* **Instructions to follow**
Only one portion of the data is to be written out: from the line bearing "rewrite lift_bind in Hc'. destruct (decide" through the line bearing "rewrite raise_if_no in Hc' by done.". Write it exactly as it appears.

* **Records supplied**

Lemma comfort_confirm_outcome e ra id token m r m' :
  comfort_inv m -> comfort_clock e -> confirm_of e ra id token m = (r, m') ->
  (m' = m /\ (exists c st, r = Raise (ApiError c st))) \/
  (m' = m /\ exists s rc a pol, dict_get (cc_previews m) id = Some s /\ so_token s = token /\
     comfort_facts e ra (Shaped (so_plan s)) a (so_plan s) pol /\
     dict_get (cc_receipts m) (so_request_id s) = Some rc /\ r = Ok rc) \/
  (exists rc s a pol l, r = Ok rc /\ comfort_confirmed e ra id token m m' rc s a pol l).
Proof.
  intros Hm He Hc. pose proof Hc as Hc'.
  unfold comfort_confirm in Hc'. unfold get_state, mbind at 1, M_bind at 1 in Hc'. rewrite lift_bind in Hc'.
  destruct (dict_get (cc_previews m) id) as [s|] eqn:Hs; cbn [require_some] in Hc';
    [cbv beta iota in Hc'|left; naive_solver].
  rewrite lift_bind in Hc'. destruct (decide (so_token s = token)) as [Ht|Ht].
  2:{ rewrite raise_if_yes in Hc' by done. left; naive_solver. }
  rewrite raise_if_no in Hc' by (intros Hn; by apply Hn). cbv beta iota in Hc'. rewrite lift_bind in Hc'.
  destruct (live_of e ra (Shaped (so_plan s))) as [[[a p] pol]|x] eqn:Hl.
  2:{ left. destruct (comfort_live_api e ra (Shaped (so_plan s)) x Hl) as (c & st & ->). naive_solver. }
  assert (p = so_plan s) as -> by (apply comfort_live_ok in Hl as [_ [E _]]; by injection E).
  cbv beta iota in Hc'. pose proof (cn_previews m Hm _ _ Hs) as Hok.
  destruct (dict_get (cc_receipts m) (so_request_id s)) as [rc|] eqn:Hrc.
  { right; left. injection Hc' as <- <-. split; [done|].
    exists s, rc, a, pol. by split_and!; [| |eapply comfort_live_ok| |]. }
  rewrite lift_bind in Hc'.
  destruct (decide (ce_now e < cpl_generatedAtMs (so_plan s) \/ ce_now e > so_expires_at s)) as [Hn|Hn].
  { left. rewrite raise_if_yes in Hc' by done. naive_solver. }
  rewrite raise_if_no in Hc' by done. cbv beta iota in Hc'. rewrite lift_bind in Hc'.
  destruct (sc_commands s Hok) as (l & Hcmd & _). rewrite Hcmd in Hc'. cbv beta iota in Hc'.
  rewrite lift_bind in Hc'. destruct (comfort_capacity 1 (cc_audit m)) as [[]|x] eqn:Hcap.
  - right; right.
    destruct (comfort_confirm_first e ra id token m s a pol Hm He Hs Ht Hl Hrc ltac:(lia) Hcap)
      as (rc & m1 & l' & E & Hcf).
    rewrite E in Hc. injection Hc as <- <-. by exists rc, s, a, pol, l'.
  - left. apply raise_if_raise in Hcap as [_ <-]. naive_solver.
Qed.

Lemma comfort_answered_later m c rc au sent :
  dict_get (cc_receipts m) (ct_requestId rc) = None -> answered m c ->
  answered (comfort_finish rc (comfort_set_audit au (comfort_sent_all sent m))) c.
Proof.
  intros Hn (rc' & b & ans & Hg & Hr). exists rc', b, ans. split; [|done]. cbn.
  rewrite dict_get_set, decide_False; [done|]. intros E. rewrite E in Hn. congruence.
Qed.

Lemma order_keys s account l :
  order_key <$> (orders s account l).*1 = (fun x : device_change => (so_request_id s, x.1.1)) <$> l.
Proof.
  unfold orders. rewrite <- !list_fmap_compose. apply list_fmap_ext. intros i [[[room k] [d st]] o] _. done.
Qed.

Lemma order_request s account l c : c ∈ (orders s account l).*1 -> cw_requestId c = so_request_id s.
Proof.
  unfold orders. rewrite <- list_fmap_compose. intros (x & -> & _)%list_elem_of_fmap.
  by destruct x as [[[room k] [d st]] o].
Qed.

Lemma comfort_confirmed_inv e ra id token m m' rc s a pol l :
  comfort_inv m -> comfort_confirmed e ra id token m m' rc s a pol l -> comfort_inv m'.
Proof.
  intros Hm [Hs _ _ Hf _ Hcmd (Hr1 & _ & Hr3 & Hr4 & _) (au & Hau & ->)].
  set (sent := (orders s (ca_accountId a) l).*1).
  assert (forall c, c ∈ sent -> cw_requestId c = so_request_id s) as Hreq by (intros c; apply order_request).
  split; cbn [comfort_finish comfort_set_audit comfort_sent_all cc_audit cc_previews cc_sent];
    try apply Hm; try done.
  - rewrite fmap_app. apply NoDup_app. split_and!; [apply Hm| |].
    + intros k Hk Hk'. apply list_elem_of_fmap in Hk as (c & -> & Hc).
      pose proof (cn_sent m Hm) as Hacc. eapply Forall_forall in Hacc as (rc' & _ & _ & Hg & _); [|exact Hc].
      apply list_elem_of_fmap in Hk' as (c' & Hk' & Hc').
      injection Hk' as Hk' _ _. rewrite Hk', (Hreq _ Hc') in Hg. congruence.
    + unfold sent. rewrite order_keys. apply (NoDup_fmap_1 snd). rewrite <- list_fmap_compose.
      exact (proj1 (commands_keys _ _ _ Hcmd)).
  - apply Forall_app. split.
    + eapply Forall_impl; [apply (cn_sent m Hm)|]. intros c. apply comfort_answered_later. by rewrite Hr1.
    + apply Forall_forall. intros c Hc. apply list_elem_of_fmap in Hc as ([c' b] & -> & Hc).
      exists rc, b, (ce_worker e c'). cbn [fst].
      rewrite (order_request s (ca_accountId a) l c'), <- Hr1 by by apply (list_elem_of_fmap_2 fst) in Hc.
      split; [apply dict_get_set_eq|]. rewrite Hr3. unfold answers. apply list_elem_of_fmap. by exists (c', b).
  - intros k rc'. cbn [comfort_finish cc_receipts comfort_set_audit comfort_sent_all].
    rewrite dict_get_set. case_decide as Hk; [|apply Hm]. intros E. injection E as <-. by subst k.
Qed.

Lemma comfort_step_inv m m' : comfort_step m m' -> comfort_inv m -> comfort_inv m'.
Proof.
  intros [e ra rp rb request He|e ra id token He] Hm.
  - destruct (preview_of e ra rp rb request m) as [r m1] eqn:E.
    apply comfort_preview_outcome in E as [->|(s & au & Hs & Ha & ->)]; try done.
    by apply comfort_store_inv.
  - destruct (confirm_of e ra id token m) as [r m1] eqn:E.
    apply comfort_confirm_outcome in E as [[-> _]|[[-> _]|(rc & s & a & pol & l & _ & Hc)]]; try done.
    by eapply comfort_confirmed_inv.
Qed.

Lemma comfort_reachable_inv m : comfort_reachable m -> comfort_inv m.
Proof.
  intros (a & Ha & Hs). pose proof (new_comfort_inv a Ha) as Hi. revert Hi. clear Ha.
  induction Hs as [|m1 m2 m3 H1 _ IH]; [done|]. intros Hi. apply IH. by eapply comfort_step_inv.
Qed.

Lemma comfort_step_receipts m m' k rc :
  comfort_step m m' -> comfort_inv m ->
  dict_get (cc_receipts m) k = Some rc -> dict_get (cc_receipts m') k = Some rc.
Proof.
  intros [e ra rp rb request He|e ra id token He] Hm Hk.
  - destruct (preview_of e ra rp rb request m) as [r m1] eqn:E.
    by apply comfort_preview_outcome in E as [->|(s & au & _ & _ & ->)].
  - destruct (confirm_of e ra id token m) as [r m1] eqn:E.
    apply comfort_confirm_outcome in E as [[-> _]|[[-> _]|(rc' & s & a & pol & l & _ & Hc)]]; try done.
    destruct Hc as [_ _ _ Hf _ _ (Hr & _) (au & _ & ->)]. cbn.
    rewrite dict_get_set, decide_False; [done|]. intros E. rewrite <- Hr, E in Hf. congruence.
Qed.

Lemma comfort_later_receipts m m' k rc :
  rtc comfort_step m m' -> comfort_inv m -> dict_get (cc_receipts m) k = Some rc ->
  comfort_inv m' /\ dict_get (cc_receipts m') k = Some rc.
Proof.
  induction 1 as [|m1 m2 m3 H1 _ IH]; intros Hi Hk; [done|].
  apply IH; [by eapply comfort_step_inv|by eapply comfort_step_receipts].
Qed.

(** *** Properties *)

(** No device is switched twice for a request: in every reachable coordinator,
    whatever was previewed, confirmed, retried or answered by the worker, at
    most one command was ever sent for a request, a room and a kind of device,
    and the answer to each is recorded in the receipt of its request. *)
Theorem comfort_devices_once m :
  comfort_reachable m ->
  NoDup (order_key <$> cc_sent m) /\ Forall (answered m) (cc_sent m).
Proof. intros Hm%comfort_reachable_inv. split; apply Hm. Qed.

* **Written answer**
  rewrite lift_bind in Hc'. destruct (decide (so_token s = token)) as [Ht|Ht].
  2:{ rewrite raise_if_yes in Hc' by done. left; naive_solver. }
  rewrite raise_if_no in Hc' by (intros Hn; by apply Hn). cbv beta iota in Hc'. rewrite lift_bind in Hc'.
  destruct (live_of e ra (Shaped (so_plan s))) as [[[a p] pol]|x] eqn:Hl.
  2:{ left. destruct (comfort_live_api e ra (Shaped (so_plan s)) x Hl) as (c & st & ->). naive_solver. }
  assert (p = so_plan s) as -> by (apply comfort_live_ok in Hl as [_ [E _]]; by injection E).
  cbv beta iota in Hc'. pose proof (cn_previews m Hm _ _ Hs) as Hok.
  destruct (dict_get (cc_receipts m) (so_request_id s)) as [rc|] eqn:Hrc.
  { right; left. injection Hc' as <- <-. split; [done|].
    exists s, rc, a, pol. by split_and!; [| |eapply comfort_live_ok| |]. }
  rewrite lift_bind in Hc'.
  destruct (decide (ce_now e < cpl_generatedAtMs (so_plan s) \/ ce_now e > so_expires_at s)) as [Hn|Hn].
  { left. rewrite raise_if_yes in Hc' by done. naive_solver. }
  rewrite raise_if_no in Hc' by done. cbv beta iota in Hc'. rewrite lift_bind in Hc'.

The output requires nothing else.